[Angus MacLise in Katmandu, Nepal c.1978 – photo by Ira Cohen]
Angus MacLise (1938-1979) was, as cultural historian/curator, Johan Kugelberg puts it, in an informative interactive feature, last week in the New York Times, on the occasion of a pioneering exhibition and series of events that he and Will Swofford Cameron have co-curated,
“a major poet, (a) major visual artist, legendary drummer, (a) composer, and one of those odd human-link documents who link different eras and different streams of thought and streams of art”.
Often remembered solely on the grounds of being the original drummer for The Velvet Underground, MacLise was (as is increasingly becoming evident) so much more.

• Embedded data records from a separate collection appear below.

(** A node read once has one reader. *)
Lemma use_count_one i j n1 n2 m : node_at ns i = Some n1 -> node_at ns j = Some n2 -> use_count ns m = 1%nat ->
  m ∈ n_inputs n1 -> m ∈ n_inputs n2 -> i = j /\ reads n1 m = 1%nat.
Proof.
  unfold node_at. destruct (Z.ltb_spec i 0), (Z.ltb_spec j 0); try done. intros Hi Hj H1 Hm1 Hm2.
  pose proof (reads_pos _ _ Hm1). pose proof (reads_pos _ _ Hm2). pose proof (use_count_lookup _ _ _ m Hi).
  destruct (lt_eq_lt_dec (Z.to_nat i) (Z.to_nat j)) as [[Hlt|Heq]|Hlt]; [|lia|].
  - pose proof (use_count_two ns _ _ _ _ m Hlt Hi Hj). lia.
  - pose proof (use_count_two ns _ _ _ _ m Hlt Hj Hi). lia.
Qed.

Lemma fusible_true src : fusible ns in_chain vals0 src = Ret true ->
  exists m a b r, src ∈ in_chain /\ vals0 !! src = None /\ node_at ns src = Some m /\ n_op m = TraceOpKind.Mul /\
    n_live m = false /\ use_count ns src = 1%nat /\ n_inputs m = a :: b :: r.
Proof.
  unfold fusible. destruct (decide (src ∈ in_chain)) as [Hin|]; [rewrite bool_decide_true by done|by rewrite bool_decide_false by done].
  destruct (vals0 !! src) eqn:E; [done|]. cbn [negb orb bool_decide]. rewrite bool_decide_false by (by intros []).
  unfold node. destruct (node_at ns src) as [m|]; [|done]. cbn. intros [= H].
  apply andb_true_iff in H as [H Hl]. apply andb_true_iff in H as [H Hc%Nat.eqb_eq]. apply andb_true_iff in H as [Ho Hlive].
  unfold TraceOpKind.eqb in Ho. apply bool_decide_eq_true in Ho. apply negb_true_iff in Hlive.
  destruct (n_inputs m) as [|a [|b r]] eqn:Ein; [done|done|]. by exists m, a, b, r.
Qed.

(** Why a multiplication is in the set: the addition that takes it over. *)
Definition fused_by (ids : list Z) (m : Z) : Prop :=
  exists id n a b r, id ∈ ids /\ node_at ns id = Some n /\ n_op n = TraceOpKind.Add /\ n_inputs n = a :: b :: r /\
    ((m = a /\ fusible ns in_chain vals0 a = Ret true) \/
     (m = b /\ fusible ns in_chain vals0 a = Ret false /\ fusible ns in_chain vals0 b = Ret true)).

Lemma fused_by_mono ids id m : fused_by ids m -> fused_by (id :: ids) m.
Proof. intros (i & n & a & b & r & Hi & H). exists i, n, a, b, r. split; [by right|done]. Qed.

Kugelberg, in a presentation, entitled (by the paper, not by him, we’re guessing), “Artist, Musician, Zelig” (“Zelig”, after the Woody Allen ubiquitous chameleon character), attempts to break it all down – or, at least, attempts, (via an extraordinary “time-capsule”, a suitcase that was left with composers LaMonte Young and Marian Zazeela over thirty years ago, containing recordings, artwork, publications and manuscripts, and which forms the basis of the show), to preliminarily explore the terrain.
Kugelberg’s multimedia talk and walk through the exhibit nicely compliments what remains essential reading, the main print article – Ben Sisario’s piece, The Velvet Unknown, Now Emerging.
(For another, earlier, but still useful, over-view of MacLise’s life and work, see Rene van der Voort’s article, here)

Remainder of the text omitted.